Patients with primary aldosteronism have a higher risk of cardiovascular events than those with essential hypertension, but evidence is limited by small sample sizes and potential confounding. The authors compared cardiovascular event prevalence in 459 PA patients versus 1,290 matched EH controls and argued that organ damage disproportionate to blood pressure should prompt PA suspicion and broader screening. PA and EH patients were individually matched for sex, age, and office systolic blood pressure, and the prevalence of cardiovascular events was compared in the two groups. PA patients exhibited significantly higher prevalence of left ventricular hypertrophy, coronary artery disease, nonfatal myocardial infarction, heart failure, and atrial fibrillation, with risks similar across serum potassium and aldosterone levels, indicating they are more likely to have had cardiovascular complications at diagnosis.

Abstract

A higher risk of cardiovascular events has been reported in patients with primary aldosteronism (PA) than in otherwise similar patients with essential hypertension (EH). However, the evidence is limited by small sample size and potential confounding factors.
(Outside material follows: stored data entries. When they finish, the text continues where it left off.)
Lemma ceil_div_exact (l n : Z) :
  0 < n -> l mod n = 0 -> l / n = ceil_div l n.
Proof.
  intros Hn Hr. unfold ceil_div.
  pose proof (Z.div_mod l n ltac:(lia)) as Hdm.
  apply Z.div_unique with (r := n - 1); lia.
Qed.

(** A side that sends no message (a responder whose pattern has a single
    message) derives a message count of zero, and with more than 4096
    staged bytes the chunk computation divides by it. *)
Lemma chunk_size_zero_sends (initiator : bool) (nmsgs l : Z) :
  0 <= nmsgs < 2 ^ 50 -> 4096 < l < 2 ^ 62 ->
  sends initiator nmsgs = 0 ->
  chunk_size initiator nmsgs l = Panics DivideByZero.
Proof.
  intros Hn Hl Hs. rewrite chunk_size_unfold by lia. cbv zeta. rewrite Hs.
  destruct (Z.gtb_spec l 4096); [| lia].
  destruct (Z.ltb_spec (0 * 4096) l); [reflexivity | lia].
Qed.

(** C9 (evaluation at the failing input): after [Init] and a [Write] of
    4097 bytes, [Handshake] as the responder of a one-message pattern
    panics with a division by zero before any message is exchanged. *)
Theorem handshake_divides_by_zero :
  match Connection_Write (H := Toy.cipher)
          (Connection_Init new_Connection) (repeat Byte.x00 4097) with
  | Returns (c, _) =>
      Connection_Handshake (H0 := Toy.engine) c [[]] Toy.wire
        (Toy.config 1 false)
  | Panics x => Panics x
  end = Panics DivideByZero.
Proof. vm_compute. reflexivity. Qed.

(** C3 (as the code has it): with [n] the number of messages this side
    sends, a staged length [l] of at most 4096 is itself the chunk size;
    above 4096 and within [n * 4096] the chunk size is exactly 4096; above
    [n * 4096], for [n] positive, it is [l / n + 1], which is the quotient
    rounded up when [n] does not divide [l] and one more than it when [n]
    divides [l]; in that case [n] chunks cover the staged data. *)
Theorem chunk_size_by_cases (initiator : bool) (nmsgs l : Z) :
  0 <= nmsgs < 2 ^ 50 -> 0 <= l < 2 ^ 62 ->
  (l <= 4096 -> chunk_size initiator nmsgs l = Returns l) /\
  (4096 < l <= sends initiator nmsgs * 4096 ->
   chunk_size initiator nmsgs l = Returns 4096) /\
  (4096 < l -> sends initiator nmsgs * 4096 < l ->
   0 < sends initiator nmsgs ->
   chunk_size initiator nmsgs l = Returns (l / sends initiator nmsgs + 1) /\
   (l mod sends initiator nmsgs <> 0 ->
    l / sends initiator nmsgs + 1 = ceil_div l (sends initiator nmsgs)) /\
   (l mod sends initiator nmsgs = 0 ->
    l / sends initiator nmsgs + 1 = ceil_div l (sends initiator nmsgs) + 1) /\
   l <= sends initiator nmsgs * (l / sends initiator nmsgs + 1)).
Proof.
  intros Hn Hl. rewrite chunk_size_unfold by assumption. cbv zeta.
  set (n := sends initiator nmsgs).
  repeat split.
  - intros Hle. destruct (Z.gtb_spec l 4096); [lia | reflexivity].
  - intros [Hgt Hle]. destruct (Z.gtb_spec l 4096); [| lia].
    destruct (Z.ltb_spec (n * 4096) l); [lia | reflexivity].
  - destruct (Z.gtb_spec l 4096); [| lia].
    destruct (Z.ltb_spec (n * 4096) l); [| lia].
    destruct (Z.eqb_spec n 0); [lia | reflexivity].
  - apply ceil_div_inexact; assumption.
  - intros Hex. rewrite <- ceil_div_exact by assumption. reflexivity.
  - pose proof (Z.div_mod l n ltac:(lia)) as Hdm.
    pose proof (Z.mod_pos_bound l n ltac:(lia)) as Hb. lia.
Qed.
We, therefore, compared the prevalence of cardiovascular events in 459 patients with PA diagnosed in our hypertension unit from 2001 to 2006 and 1290 controls with EH. PA cases and EH controls were individually matched for sex, age (±2 years), and office systolic blood pressure (±10 mm Hg). Patients with PA and EH differed significantly in duration of hypertension, serum potassium, plasma aldosterone and plasma renin concentrations, aldosterone-to-renin ratio, and urinary aldosterone concentration (P<0.001 for all comparisons). The prevalence of electrocardiographic and echocardiographic left ventricular hypertrophy was about twice higher in patients with PA even after adjustment for hypertension duration. PA patients also had a significantly higher prevalence of coronary artery disease (adjusted odds ratio, 1.9), nonfatal myocardial infarction (adjusted odds ratio, 2.6), heart failure (adjusted odds ratio, 2.9), and atrial fibrillation (adjusted odds ratio, 5.0). The risks associated with PA were similar across levels of serum potassium and plasma aldosterone. To conclude, patients with PA are more likely to have had a cardiovascular complication at diagnosis than otherwise similar patients with EH. Target organ damage and complications disproportionate to blood pressure should be considered as an additional argument for suspecting PA in a given individual and possibly for broadening the scope of screening at the population level.